Locate the line that contains "[MAGIC_DUMP; [byte_of_Z c];". Print it and every subsequent line through the final line of the records, exactly and only those.

========================

Lemma script_rows_sorted : key_sorted cand_script_key (script_rows B).
Proof.
  assert (Hin : forall p, p ∈ script_rows B -> born_ok p.2) by (intros p Hp; by apply elem_of_script_rows). revert Hin.
  pose proof (stable_sort_sorted cand_key_of (rows 0 B)) as Hs. fold (script_rows B) in Hs. induction Hs as [|p l Hl IH Hp]; intros Hin; [constructor|].
  constructor; [apply IH; intros q Hq; apply Hin; by right|]. rewrite Forall_forall in Hp |- *. intros q Hq. eapply ble_app_r; [|by apply Hp].
  by rewrite (bn_script _ (Hin p ltac:(left))), (bn_script _ (Hin q ltac:(by right))).
Qed.

Lemma elem_of_firsts p : p ∈ firsts B <-> head (filter (fun q => cand_script_key q = n_script p.2) (rows 0 B)) = Some p.
Proof.
  unfold firsts. rewrite heads_first by apply script_rows_sorted. unfold with_key, script_rows.
  rewrite filter_sort, sort_id by by apply rows_sorted. done.
Qed.

(** The first of each script's run is its first output. *)
Lemma firsts_first p : p ∈ firsts B -> first_with (n_script p.2) B = Some p.2.
Proof. rewrite elem_of_firsts, (first_with_rows _ 0). by intros ->. Qed.

Lemma first_firsts s x : first_with s B = Some x -> exists p, p ∈ firsts B /\ p.2 = x.
Proof.
  intros E. pose proof (first_with_some _ _ _ E) as [_ Es]. rewrite (first_with_rows _ 0) in E.
  destruct (head _) as [p|] eqn:Ep in E; [|done]. injection E as E. exists p. split; [|done]. rewrite elem_of_firsts, E, Es. exact Ep.
Qed.
(* ===== verification/DumpFacts.v ===== *)
(** Dumps of an honest node: a chunk file reads back as the blocks written, and a dump of a
    range leaves one finished file per chunk, with the node's blocks in it. *)

From S2P Require Import Prelude KeyCodec ValueCodec LevelDb Store Json Parsing Wire AuxPow ChainParams Decoder Connector ConnectorFacts.
From S2P Require Import StoreFacts Rollback Outputs Apply Spend Block RecordFiles SeedStreams StreamFacts RangeFacts Xdmp Dump.

#[local] Open Scope string_scope.
#[local] Open Scope nat_scope.
#[local] Open Scope list_scope.

(** * Chunk files *)

Definition chunk_fields (c n first last tip : Z) : list bytes :=
  [MAGIC_DUMP; [byte_of_Z c]; [byte_of_Z n]; le 2 DUMP_VERSION; le 4 first; le 4 last; le 4 (last - first + 1); le 4 tip; zeros 36].

Definition record_bytes (d : dumped) : bytes := le 4 (len (d_bytes d)) ++ le 4 (d_height d) ++ d_hash d ++ d_bytes d.

Definition chunk_file (c n first last tip : Z) (l : list dumped) : bytes :=
  concat (chunk_fields c n first last tip) ++ concat (record_bytes <$> l).

Record dumped_ok (d : dumped) : Prop := {
  dm_hash : length (d_hash d) = 32;
  dm_size : (0 < len (d_bytes d) <= MAX_BLOCK_SIZE)%Z;
  dm_height : u32 (d_height d);
}.

Lemma codes_range chain netName c n : net_codes chain netName c n -> (1 <= c <= 3)%Z /\ (1 <= n <= 3)%Z /\ CHAIN_NAMES c = Some chain /\ NETWORK_NAMES n = Some netName.
Proof.
  intros [Hc Hn]. unfold CHAIN_CODES, NETWORK_CODES in *. repeat case_bool_decide; simplify_eq; split_and!; (lia || done).
Qed.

========================

__RESULT OF THIS EXERCISE__.
  [MAGIC_DUMP; [byte_of_Z c]; [byte_of_Z n]; le 2 DUMP_VERSION; le 4 first; le 4 last; le 4 (last - first + 1); le 4 tip; zeros 36].

Definition record_bytes (d : dumped) : bytes := le 4 (len (d_bytes d)) ++ le 4 (d_height d) ++ d_hash d ++ d_bytes d.

Definition chunk_file (c n first last tip : Z) (l : list dumped) : bytes :=
  concat (chunk_fields c n first last tip) ++ concat (record_bytes <$> l).

Record dumped_ok (d : dumped) : Prop := {
  dm_hash : length (d_hash d) = 32;
  dm_size : (0 < len (d_bytes d) <= MAX_BLOCK_SIZE)%Z;
  dm_height : u32 (d_height d);
}.

Lemma codes_range chain netName c n : net_codes chain netName c n -> (1 <= c <= 3)%Z /\ (1 <= n <= 3)%Z /\ CHAIN_NAMES c = Some chain /\ NETWORK_NAMES n = Some netName.
Proof.
  intros [Hc Hn]. unfold CHAIN_CODES, NETWORK_CODES in *. repeat case_bool_decide; simplify_eq; split_and!; (lia || done).
Qed.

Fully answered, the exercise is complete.